Metodologie di moltiplicazione in vitro

L’attività di ricerca si articola sulla individuazione di nuovi protocolli in vitro per l’olivo e sullo studio di specifici componenti nutrizionali del substrato per la crescita e la rigenerazione degli espianti. La tecnica della moltiplicazione per “gemme ascellari” si articola in tre fasi principali - la messa in coltura, -la proliferazione e -la radicazione degli espianti, la ricerca ha prodotto importanti innovazioni di processo, in queste fasi, quali un innovativo protocollo di radicazione ex vitro e la messa a punto di un mezzo colturale che stimola un’ elevata crescita degli espianti (Leva, 2011) con la conseguente riduzione dei tempi e dei costi di produzione. Questo Know-how ha trasformato la moltiplicazione per “gemme ascellari” da tecnologia “alternativa” a “competitiva“ rispetto alle tecniche tradizionali di moltiplicazione di piante. La riduzione dei costi di produzione elimina l’ultimo ostacolo al trasferimento tecnologico all’impresa vivaistica e migliora la competitività delle aziende del settore. Ciò è di estrema importanza per l’utenza vivaistica, perché la moltiplicazione in vitro permette di produrre piante in tempi rapidi adeguando agevolmente l’offerta alla domanda di mercato, in termini di specie, di cultivar e/o di nuove tipologie di prodotti e non ultimo semplifica l’import-export di materiale vegetale. Questo protocollo verrà valutato anche per altre specie/cultivar.
Altra importante attività è lo studio del ruolo dei carboidrati, addizionati ai mezzi colturali; sulla crescita e sullo sviluppo dei tessuti allevati in vitro. Questi composti svolgono numerose funzioni: energetica, osmotica, osmoprotettiva e regolatrice; la conoscenza dei rispettivi meccanismi fisiologici che le presiedono sono determinanti per migliorare la produttività del sistema propagazione in vitro.

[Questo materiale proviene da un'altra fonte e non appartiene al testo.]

Lemma bundle_confined fs fs' r archive : real fs staging -> plain (archive_name info) ->
  (forall c, c <> archive_name info -> fs !! (staging ++ [c]) = None) -> fs !! archive_path = Some (File archive) ->
  check_signature m info opts staging (staging ++ pieces (archive_name info)) fs = (fs', r) ->
  only_below staging fs fs' /\ (r = Ok tt -> real fs' staging /\ fs' !! archive_path = Some (File archive) /\ signature_checked archive).
Proof.
  intros Hr Hp Hfree Ha. rewrite (pieces_plain _ Hp). unfold check_signature.
  assert (Hsame : real fs staging /\ fs !! archive_path = Some (File archive)) by done.
  destruct (skip_cosign opts) eqn:Eskip.
  { intros [= <- <-]. split; [apply only_below_refl|]. intros _. split_and!; try apply Hsame. by left. }
  unfold cosign_available. rewrite run_reads by (by left).
  destruct (is_ok _) eqn:Eok; cbn [negb].
  2:{ intros [= <- <-]. split; [apply only_below_refl|]. intros _. split_and!; try apply Hsame. right. exists fs. split; [done|].
      left. unfold cosign_available. by rewrite run_reads by (by left). }
  destruct (fetch m "cosign bundle" _ _) as [bundle|e];
    [|unfold and_then at 1, pure; intros [= <- <-]; split; [apply only_below_refl|discriminate]].
  unfold and_then at 1, pure at 1.
  assert (Hb : archive_name info +:+ ".cosign-bundle.json" = "pocketshell-" +:+ (name_rest +:+ ".cosign-bundle.json")) by (by rewrite Hname, append_assoc).
  assert (Hne : archive_name info +:+ ".cosign-bundle.json" <> archive_name info) by (by apply append_longer).
  rewrite Hb. set (name := ("pocketshell-" +:+ (name_rest +:+ ".cosign-bundle.json"))) in *. rewrite Hb in Hne.
  unfold and_then at 1. destruct (partial m WriteBundle _ _ fs) as [fs1 [[]|e]] eqn:E1;
    (edestruct write_release as [Hb1 Hok]; [exact Hr| |exact E1|];
      [intros c; destruct (decide (c = archive_name info)) as [->|Hc]; [right; by exists archive|left; by apply Hfree]|]); [|intros [= <- <-]; split; [exact Hb1|discriminate]].
  destruct (Hok eq_refl) as [Hpn ->]. rewrite (pieces_plain name Hpn).
  unfold verify_cosign_bundle, and_then. rewrite spawn_reads by (by left). intros E2.
  pose proof (stored_real fs name (fun _ => as_bytes (decode_text m bundle)) Hr) as Hr1.
  assert (Ha1 : stored fs name (fun _ => as_bytes (decode_text m bundle)) !! archive_path = Some (File archive)).
  { unfold stored. rewrite fs_insert_ne; [exact Ha|]. by intros [= F]%app_inv_head. }
  destruct (snd (run m "cosign" (cosign_args _ _) _)) as [[ok err]|e] eqn:Er; cbn [map_err] in E2; [|injection E2 as <- <-; by split].
  cbn [fst] in E2. destruct ok; injection E2 as <- <-; (split; [exact Hb1|]); [|discriminate].
  intros _. split_and!; [exact Hr1|exact Ha1|]. right. eexists. split; [exact Ha1|]. right. exists err.
  rewrite Hb. split; [unfold stored; rewrite fs_insert_eq; by eexists|exact Er].
Qed.

Lemma codesign_reads binary fs : exists r, verify_macos_codesign m binary fs = (fs, r) /\
  (r = Ok tt -> os m = "macos"%string -> exists err, snd (run m "codesign" (codesign_args binary) fs) = Ok (true, err)).
Proof.
  unfold verify_macos_codesign. destruct (String.eqb_spec (os m) "macos") as [Eo|Eo]; cbn [negb]; [|by exists (Ok tt)].
  unfold and_then. rewrite spawn_reads by (right; by left).
  destruct (snd (run m "codesign" (codesign_args binary) fs)) as [[[] err]|e]; cbn [map_err fst];
    eexists; (split; [reflexivity|]); [intros _ _; by exists err|discriminate..].
Qed.

(** What was prepared is a verified binary, and only the staging directory changed. *)
Lemma prepare_spec fs fs' r archive : staged fs -> prepare m info opts archive staging fs = (fs', r) ->
  only_below staging fs fs' /\
  forall nb, r = Ok nb -> nb = staging ++ [bin_name m] /\ signature_checked archive /\ extracted archive fs' /\
    fs' !! staging = fs !! staging.
Proof.
  intros [Hr Hfree] E. unfold prepare in E. unfold and_then at 1 in E.
  destruct (partial m WriteArchive _ _ fs) as [fs1 r1] eqn:E1. rewrite Hname in E1.
  destruct (write_release _ _ _ _ _ _ _ Hr (fun c => or_introl (Hfree [c] ltac:(done))) E1) as [Hb1 H1].
  destruct r1 as [[]|e1]; [|injection E as <- <-; split; [exact Hb1|discriminate]].
  destruct (H1 eq_refl) as [Hp ->]. rewrite <- Hname in *. clear H1 E1. unfold and_then at 1 in E.
  set (f := fun _ : list byte => archive) in *.
  assert (Ha : stored fs (archive_name info) f !! archive_path = Some (File archive)) by apply fs_insert_eq.
  destruct (check_signature m info opts staging _ _) as [fs2 r2] eqn:E2.
  edestruct (bundle_confined (stored fs (archive_name info) f)) as [Hb2 H2]; [by apply stored_real|exact Hp| |exact Ha|exact E2|].
  { intros c Hc. unfold stored. rewrite fs_insert_ne; [by apply Hfree|]. intros [= F]%app_inv_head. done. }
  pose proof (only_below_trans _ _ _ _ Hb1 Hb2) as Hb.
  destruct r2 as [[]|e2]; [|injection E as <- <-; split; [exact Hb|discriminate]].
  destruct (H2 eq_refl) as (Hr2 & Ha2 & Hsig). clear H2 E2. unfold and_then at 1, spawn in E. rewrite (pieces_plain _ Hp) in E.
  pose proof (tar_confined _ _ Hm (display archive_path) fs2) as Ht.
  destruct (run m "tar" _ fs2) as [fs3 out] eqn:E3. cbn [fst] in Ht.
  assert (Hb3 : only_below staging fs fs3) by (intros p Hq; rewrite Ht by (by right); by apply Hb).
  destruct out as [[ok err]|e3]; [|injection E as <- <-; split; [exact Hb3|discriminate]].
  cbn [map_err fst] in E. destruct ok; cbn [negb] in E; [|injection E as <- <-; split; [exact Hb3|discriminate]].
  unfold and_then at 1 in E. destruct (exists_ fs3 [] _); cbn [negb] in E; [|injection E as <- <-; split; [exact Hb3|discriminate]].
  unfold and_then in E. destruct (codesign_reads (staging ++ [bin_name m]) fs3) as (r4 & E4 & Hcs). rewrite E4 in E.
  destruct r4 as [[]|e4]; injection E as <- <-; (split; [exact Hb3|]); [|discriminate].
  intros nb [= <-]. split_and!; [done|exact Hsig| |].
  - split; [by exists fs2, err|by apply Hcs].
  - rewrite Ht by (by left). by rewrite (Hr2 staging), (Hr staging).
Qed.
End Verified.

(** ** The swap *)

Lemma rename_err dev fs src dst fs' e : rename dev fs src dst = (fs', Err e) -> fs' = fs.
Proof. unfold rename. intros E. repeat (case_match; try congruence). Qed.
Lemma rename_ok dev fs src dst fs' : rename dev fs src dst = (fs', Ok tt) -> src <> dst ->
  fs' = move_tree fs src dst /\ is_Some (node_at fs src).
Proof.
  unfold rename. intros E Hd. rewrite bool_decide_eq_false_2 in E by exact Hd.
  destruct (node_at fs src); [|discriminate]. split; [|by eexists]. repeat (case_match; try congruence).
Qed.
Lemma atomic_ok c msg f fs fs' : atomic m c msg f fs = (fs', Ok tt) -> f fs = (fs', Ok tt).
Proof. unfold atomic, call. destruct (fault m c); [discriminate|]. destruct (f fs) as [fs1 [[]|]]; cbn; congruence. Qed.
(** A failed rename changes nothing. *)
Lemma rename_step_err c msg src dst fs fs' e :
  atomic m c msg (fun fs => rename (same_device m) fs src dst) fs = (fs', Err e) -> fs' = fs.
Proof.
  unfold atomic, call. destruct (fault m c); [by intros [= <- _]|].
  destruct (rename _ fs src dst) as [fs1 [[]|e']] eqn:E; cbn; [discriminate|]. intros [= <- _]. by eapply rename_err.
Qed.

Lemma apart_heads {A} (d : list A) a b r t : a <> b -> ~ (d ++ a :: r) `prefix_of` (d ++ b :: t).
Proof. intros Hab [k Hk]. rewrite <- app_assoc in Hk. cbn in Hk. apply not_eq_sym in Hab. by apply (app_ne d b a t (r ++ k)) in Hk. Qed.
Lemma heads_apart d a b r t : a <> b -> apart (d ++ a :: r) (d ++ b :: t).
Proof. intros Hab. split; apply apart_heads; congruence. Qed.

Section Swap.
Context (dir : path) (exe_name staging_name : string).
Notation exe := (dir ++ [exe_name]).
Notation backup := (dir ++ [exe_name +:+ ".old"]).
Context (Hstaging : staging = dir ++ [staging_name]) (Hdir : Forall plain dir).
Context (Hexe_ne : staging_name <> exe_name) (Hbackup_ne : staging_name <> exe_name +:+ ".old").

Definition elsewhere fs fs' : Prop :=
  forall p, ~ exe `prefix_of` p -> ~ backup `prefix_of` p -> ~ staging `prefix_of` p -> fs' !! p = fs !! p.
(** The installed binary is the old one, the prepared one with the old one kept, or
    missing with the old one kept when the roll-back failed as well. *)
Inductive swapped (old : list byte) (new : option node) fs : result path string -> Prop :=
| kept e : fs !! exe = Some (File old) -> swapped old new fs (Err e)
| replaced n r : new = Some n -> fs !! exe = Some n -> fs !! backup = Some (File old) ->
    (forall p, r = Ok p -> p = exe) -> swapped old new fs r
| lost e : fault m RollBack <> None -> fs !! exe = None -> fs !! backup = Some (File old) -> swapped old new fs (Err e).

Lemma old_suffix : with_old_suffix exe = backup.
Proof. unfold with_old_suffix. by rewrite removelast_last, last_snoc. Qed.
Lemma old_ne : exe_name <> exe_name +:+ ".old".
Proof. intros E. by apply (append_longer exe_name ".old"). Qed.

Lemma not_below p q : ~ p `prefix_of` q -> below p q = false.
Proof. apply bool_decide_eq_false_2. Qed.
Lemma moved_to src dst fs q : apart src dst -> ~ dst `prefix_of` q -> ~ src `prefix_of` q -> move_tree fs src dst !! q = fs !! q.
Proof.
  intros Ha H1 H2. rewrite move_tree_lookup by exact Ha.
  by rewrite !not_below.
Qed.
Lemma moved_there src dst fs : apart src dst -> move_tree fs src dst !! dst = fs !! src.
Proof.
  intros Ha. rewrite move_tree_lookup by exact Ha. rewrite (proj2 (below_spec dst dst)) by done.
  by rewrite drop_all, app_nil_r.
Qed.
Lemma moved_away src dst fs : apart src dst -> move_tree fs src dst !! src = None.
Proof.
  intros Ha. rewrite move_tree_lookup by exact Ha.
  rewrite not_below by apply Ha. by rewrite (proj2 (below_spec src src)) by done.
Qed.

(** What is done once the new binary is in place leaves the files alone. *)
Lemma after_install fs fs' r : make_runnable m exe fs = (fs', r) -> fs' = fs /\ forall p, r = Ok p -> p = exe.
Proof.
  pose proof (only_reads _ _ Hm "xattr" ["-d"; "com.apple.quarantine"; display exe]%string fs (or_intror (or_intror (or_introl eq_refl)))) as Hx.
  unfold make_runnable, and_then, pure, atomic, call.
  destruct (String.eqb (os m) "windows"), (fault m Stat), (fault m Chmod), (exists_ fs [] (display exe)), (String.eqb (os m) "macos");
    cbn; rewrite ?Hx; intros [= <- <-]; split; congruence.
Qed.

Lemma swap_spec fs fs' r old : fs !! exe = Some (File old) -> is_dir fs dir = true ->
  swap_in m exe (staging ++ [bin_name m]) fs = (fs', r) ->
  elsewhere fs fs' /\ swapped old (fs !! (staging ++ [bin_name m])) fs' r.
Proof.
  intros He Hd. unfold swap_in. rewrite old_suffix. set (nb := staging ++ [bin_name m]).
  assert (Hab : apart exe backup) by (apply heads_apart, old_ne).
  assert (Hba : apart backup exe) by (apply heads_apart, not_eq_sym, old_ne).
  assert (Hna : apart nb exe) by (subst nb; rewrite Hstaging, <- app_assoc; by apply heads_apart).
  assert (Hnb : apart nb backup) by (subst nb; rewrite Hstaging, <- app_assoc; by apply heads_apart).
  unfold and_then at 1.
  set (fs1 := fst (atomic m RemoveBackup _ _ fs)).
  assert (H1 : forall p, p <> backup -> fs1 !! p = fs !! p).
  { intros p Hp. subst fs1. unfold atomic, call, unlink. destruct (fault m RemoveBackup); [done|].
    destruct (fs !! backup) as [[]|]; cbn [fst]; rewrite ?lookup_delete_ne; done. }
  clearbody fs1. unfold and_then at 1. destruct (atomic m BackUp _ _ fs1) as [fs2 r2] eqn:E2.
  destruct r2 as [[]|e2].
  2:{ apply rename_step_err in E2 as ->. intros [= <- <-]. split; [intros p _ Hp _; apply H1; by intros ->|].
      constructor. rewrite H1; [done|]. intros F. by apply (proj1 Hab); rewrite F. }
  apply atomic_ok, rename_ok in E2 as [-> _]; [|intros F; by apply (proj1 Hab); rewrite F].
  set (fs2 := move_tree fs1 exe backup).
  assert (H2 : elsewhere fs fs2).
  { intros p Hp1 Hp2 _. subst fs2. rewrite moved_to by done. apply H1. by intros ->. }
  assert (Hb2 : fs2 !! backup = Some (File old)).
  { subst fs2. rewrite moved_there by exact Hab. rewrite H1; [done|]. intros F. by apply (proj1 Hab); rewrite F. }
  assert (He2 : fs2 !! exe = None) by (by apply moved_away).
  assert (Hn2 : fs2 !! nb = fs !! nb).
  { subst fs2. rewrite moved_to; [|exact Hab|apply Hnb..|apply Hna]. apply H1. intros F. by apply (proj1 Hnb); rewrite F. }
  assert (Hd2 : is_dir fs2 dir = true).
  { revert Hd. unfold is_dir. destruct (decide (dir = [])) as [->|Hn0]; [done|]. rewrite !node_at_ne, H2; [done|..|exact Hn0|exact Hn0].
    all: rewrite ?Hstaging; intros Hp%prefix_length; rewrite length_app in Hp; cbn [length] in Hp; lia. }
  clearbody fs2. clear H1 fs1. unfold and_then at 1.
  destruct (atomic m Install _ _ fs2) as [fs3 r3] eqn:E3. destruct r3 as [[]|e3].
  - apply atomic_ok, rename_ok in E3 as [-> Hs]; [|intros F; by apply (proj1 Hna); rewrite F].
    intros E. apply after_install in E as [-> Hr]. split.
    + intros p Hp1 Hp2 Hp3. rewrite moved_to; [by apply H2|exact Hna|done|].
      intros [k ->]. apply Hp3. subst nb. rewrite <- app_assoc. by eexists.
    + rewrite node_at_ne in Hs by (subst nb; by destruct staging). destruct Hs as [n Hn]. apply (replaced _ _ _ n).
      * by rewrite <- Hn2.
      * by rewrite moved_there.
      * rewrite moved_to; [done|exact Hna|apply Hab|apply Hnb].
      * exact Hr.
  - apply rename_step_err in E3 as ->. intros [= <- <-]. unfold atomic, call. destruct (fault m RollBack) eqn:Ef.
    + cbn [fst]. split; [exact H2|]. apply lost; [by rewrite Ef|done..].
    + rewrite (rename_file _ _ _ _ old Hb2); [|by destruct dir|by destruct dir|exact Hba|by rewrite removelast_last| |by rewrite He2].
      * cbn [fst]. split; [|constructor; by rewrite moved_there].
        intros p Hp1 Hp2 Hp3. rewrite moved_to by done. by apply H2.
      * apply (one_device _ _ Hm). by rewrite !removelast_last.
Qed.
End Swap.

Nel campo delle piante ornamentali è stata studiata la Cycas revoluta, pianta importante dal punto di vista filogenetico e per la simbiosi con il Nostoc;i protocolli di rigenerazione, messi a punto in laboratorio, hanno determinato la rigenerazione di germogli avventizi a partire da embrioni zigotici maturi e da espianti di giovani semenzali. La manipolazione dei substrati di coltura,dei fitoregolatori esogeni e delle condizioni controllate di crescita, hanno permesso di studiare la maturazione dei semi e migliorare la germinabilità di semi di Olea europaea L  (Rinaldi, 2000,  Rinaldi, 2003), e di piante ornamentali come la Cycas revoluta.